Joseph Motsamai Semitjie, an SAPS VIP Protection Unit officer, was found guilty in the Krugersdorp Magistrate’s Court on Tuesday on charges of reckless or negligent driving, malicious damage to property, failure to provide assistance to the injured at an accident, and inflicting injuries.
Magistrate Abdul Khan found Semitjie had not taken the safety of his passengers and other road users into regard when he went through the intersection while the lights were red.
Semitjie said during the trial that the reason he skipped the lights was that the VIP he was driving, former Gauteng housing and local government MEC Humphrey Mmemezi, was late for a meeting.
“We are glad,” Thomas’s father, Paul Ferreira, said of the judgment.
“It shows that all the proof was there and justice has been served.”
He said he hoped this would curb incidents of crashes where blue-light vehicles are involved.
“It’s not going to make a difference to Thomas. We just hope it can help in the future and that it won’t happen to other people.
“It’s unfortunate for us that it was our son,” he said.
Thomas’s mother, Priscilla, agreed but said the verdict could not reverse the damage done to Thomas, who she said would never be the same.
Paul Ferreira said his son still requires constant supervision and ongoing treatment, and often gets depressed.
He had lost many of his friends as he “is not the same person he used to be”, his father said.
Thomas was on his motorbike on his way to visit his girlfriend in November 2011 when he was hit at the intersection by the left side of the white BMW X5 VIP car.
Howard Dembovsky, the chairman of the Justice Project South Africa, called for Semitjie’s driving licence to be suspended for at least one year and for a prison sentence.

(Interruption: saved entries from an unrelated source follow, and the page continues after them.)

Lemma onDisconnect_run a e l :
  exists l', run_onDisconnect (AState (Some a) e l) = Some (tt, AState (Some a) e (l ++ l')) /\ noise l'.
Proof.
  unfold run_onDisconnect. steps. destruct (ac_onDisconnect a) as [fn|]; [|exists []; by rewrite app_nil_r].
  destruct (has_flag REDIS_CONNECTED (ac_c a)); [|exists []; by rewrite app_nil_r].
  set (st := if has_flag _ _ then _ else _).
  exists [Disconnected fn st]. split; [|done].
  assert (log (Disconnected fn st) (AState (Some a) e l)
    = Some (tt, AState (Some a) e (l ++ [Disconnected fn st]))) as E by done.
  step E. apply (disconnect_law (fuel := fuel) (L := L)).
Qed.

Lemma free_ctx_run a cnt h n l b r h' :
  c_obuf (ac_c a) = BLive b -> c_reader (ac_c a) = Some r ->
  redisReaderFree (Some defaultFunctions) r h = Some h' ->
  exists n', free_context (AState (Some a) (Env cnt h n) l) = Some (tt, AState None (Env cnt h' n') l) /\
    got n' = got n.
Proof.
  intros Eb Er Ef. unfold free_context.
  assert (exists c' n', redisNetClose (ac_c a, Env cnt h n) = Some (tt, (c', Env cnt h n')) /\
    c_obuf c' = c_obuf (ac_c a) /\ c_reader c' = c_reader (ac_c a) /\ got n' = got n) as (c' & n' & E & Eo & Er' & Eg).
  { unfold redisNetClose, field. rewrite (bind_run _ _ _ (c_fd (ac_c a)) (ac_c a, Env cnt h n)) by done.
    destruct (c_fd (ac_c a) =? REDIS_INVALID_FD); [by eexists _, _|].
    eexists _, _. split; [reflexivity|]. split; [done|]. split; [done|]. apply stream_close. }
  exists n'. split; [|done].
  assert (redisFree (ac_c a, Env cnt h n) = Some (tt, (c', Env cnt h' n'))) as E2.
  { unfold redisFree. rewrite (bind_run _ _ _ _ _ E). unfold free_buffers.
    rewrite (bind_run _ _ _ c' (c', Env cnt h n')) by done. rewrite Eo, Eb, Er', Er.
    rewrite (bind_run _ _ _ tt (c', Env cnt h n')) by done. unfold on_heap. cbn [snd e_heap].
    rewrite Ef. done. }
  by step (on_c_run _ _ _ _ _ _ _ E2).
Qed.

(** The context is gone, and every callback that was left has been called. *)
Definition ended k h h' n l (s : astate N) : Prop :=
  exists cnt n' l', s = AState None (Env cnt h' n') (l ++ l') /\ issued l' = [] /\
    calls l' = null_calls (drop k (issued l).*1) h /\ got n' = got n.

Hypothesis Hfuel : (Z.to_nat L < fuel)%nat.

Lemma free_run k a cnt h n l r h' :
  wire (issued l) k a n -> has_flag REDIS_IN_CALLBACK (ac_c a) = false -> closing (ac_c a) = true ->
  zlen (sends (issued l)) <= L -> c_reader (ac_c a) = Some r ->
  redisReaderFree (Some defaultFunctions) r h = Some h' ->
  exists s, __redisAsyncFree fuel (AState (Some a) (Env cnt h n) l) = Some (tt, s) /\ ended k h h' n l s.
Proof.
  intros Hw Hin Hc Hl Er Ef. pose proof (sends_length (issued l)).
  destruct (drain_run fuel k a cnt h n l Hw Hin Hc Hl) as (a1 & cnt1 & l1 & E1 & C1 & _ & _ & [W1 _ R1 _ I1]).
  { unfold zlen in Hl. lia. }
  destruct (I1 Hc) as [_ I1'].
  assert (exists f, fuel = S f) as [f Efu] by (destruct fuel; [lia|eauto]).
  destruct (w_tables _ _ _ _ W1) as [T1 T2].
  set (a2 := with_table true None (with_table false None a1)).
  destruct (cleanup_run a2 (Env (S (S cnt1)) h n) (l ++ l1)) as (ev & l2 & E2 & [I2 C2]).
  destruct (onDisconnect_run (with_ev ev a2) (Env (S (S cnt1)) h n) ((l ++ l1) ++ l2)) as (l3 & E3 & [I3 C3]).
  destruct (w_obuf _ _ _ _ W1) as (b & v & Eb & _).
  destruct (free_ctx_run (with_ev ev a2) (S (S cnt1)) h n (((l ++ l1) ++ l2) ++ l3) b r h')
    as (n' & E4 & Hg); [done|cbn; by rewrite R1|done|].
  eexists. split; [|exists (S (S cnt1)), n', (l1 ++ l2 ++ l3); split; [reflexivity|]].
  - unfold __redisAsyncFree. step E1. rewrite Efu at 1. step (drain_invalid _ _ _ _ (w_invalid _ _ _ _ W1)).
    rewrite Efu at 1. step (end_table_run _ false _ _ _ _ _ T1).
    rewrite Efu at 1. step (end_table_run _ true (with_table false None a1) _ _ _ _ T2). fold a2.
    step E2. step E3. rewrite E4. by rewrite !app_assoc.
  - split; [by rewrite !issued_app, I1', I2, I3|]. split; [|done].
    by rewrite !calls_app, C1, C2, C3, !app_nil_r.
Qed.

Lemma disconnect_run k a cnt h n l r h' :
  wire (issued l) k a n -> has_flag REDIS_IN_CALLBACK (ac_c a) = false ->
  c_err (ac_c a) <> 0 \/ (c_err (ac_c a) = 0 /\ ac_replies a = [] /\ closing (ac_c a) = true) ->
  zlen (sends (issued l)) <= L -> c_reader (ac_c a) = Some r ->
  redisReaderFree (Some defaultFunctions) r h = Some h' ->
  exists s, __redisAsyncDisconnect fuel (AState (Some a) (Env cnt h n) l) = Some (tt, s) /\ ended k h h' n l s.
Proof.
  intros Hw Hin Hcase Hl Er Ef. unfold __redisAsyncDisconnect, __redisAsyncCopyError. steps.
  set (a1 := copy_error a). change (ac_err a1) with (c_err (ac_c a)).
  assert (exists c2, (if c_err (ac_c a) =? 0
      then ret ← __redisShiftCallback Replies; must (if ret is None then Some tt else None)
      else upd_c (set_flag REDIS_DISCONNECTING)) (AState (Some a1) (Env cnt h n) l)
    = Some (tt, AState (Some (with_c c2 a1)) (Env cnt h n) l) /\ closing c2 = true /\
      c_fd c2 = c_fd (ac_c a) /\ c_obuf c2 = c_obuf (ac_c a) /\ c_reader c2 = c_reader (ac_c a) /\
      has_flag REDIS_IN_CALLBACK c2 = false /\ forall f, f ∈ [REDIS_BLOCK; REDIS_CONNECTED;
        REDIS_SUBSCRIBED; REDIS_MONITORING; REDIS_NO_AUTO_FREE] -> has_flag f c2 = has_flag f (ac_c a))
    as (c2 & E2 & Hc2 & F2 & O2 & R2 & In2 & Fl2).
  { destruct Hcase as [He|(He & Hr & Hc)].
    - rewrite (proj2 (Z.eqb_neq _ _)) by done. exists (set_flag REDIS_DISCONNECTING (ac_c a)).
      split; [done|]. split; [unfold closing; by flags|]. split_and!; try done; [by flags|flag_cases].
    - rewrite He. cbn [Z.eqb]. exists (ac_c a). step (shift_none a1 _ _ Hr).
      split; [by destruct a|]. done. }
  step E2. destruct (cleanup_run (with_c c2 a1) (Env cnt h n) l) as (ev & l1 & E3 & [I3 C3]). step E3.
  steps. change (ac_c (with_ev ev (with_c c2 a1))) with c2.
  rewrite (Fl2 REDIS_NO_AUTO_FREE) by set_solver. rewrite (w_keep _ _ _ _ Hw).
  assert (issued (l ++ l1) = issued l) as Ei by (by rewrite issued_app, I3, app_nil_r).
  destruct (free_run k (with_ev ev (with_c c2 a1)) cnt h n (l ++ l1) r h') as (s & E4 & H4);
    try done; rewrite ?Ei; try done; [|cbn; by rewrite R2|].
  - pose proof (wire_c _ _ _ _ c2 Hw F2 O2 ltac:(intros f Hf; apply Fl2; set_solver)
      ltac:(rewrite Fl2 by set_solver; apply Hw)) as Hw2.
    destruct Hw2. split; done.
  - exists s. split; [exact E4|]. destruct H4 as (cnt' & n' & l' & -> & I4 & C4 & G4).
    exists cnt', n', (l1 ++ l'). rewrite app_assoc, issued_app, calls_app, I3, I4, C3, C4, Ei. done.
Qed.

End client.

During the trial, it emerged that Semitjie had failed his advanced driving course twice.
“The accused was aware that he also lacked the skills to execute the manoeuvres he did at the time,” Khan said on Tuesday.
Dembovsky said the only way to rein in VIP drivers who disobey traffic regulations was to make an example of Semitjie.
“My sincere hope is that magistrate Khan sentences him to a term in jail,” he said.
State prosecutor Micky Thesner asked for a postponement in order to arrange medical experts to testify, in aggravation of sentence, on Thomas’s current condition.
The case was postponed to March 13.
Semitjie and his lawyer, Moses Rankoa, both declined to comment outside of court.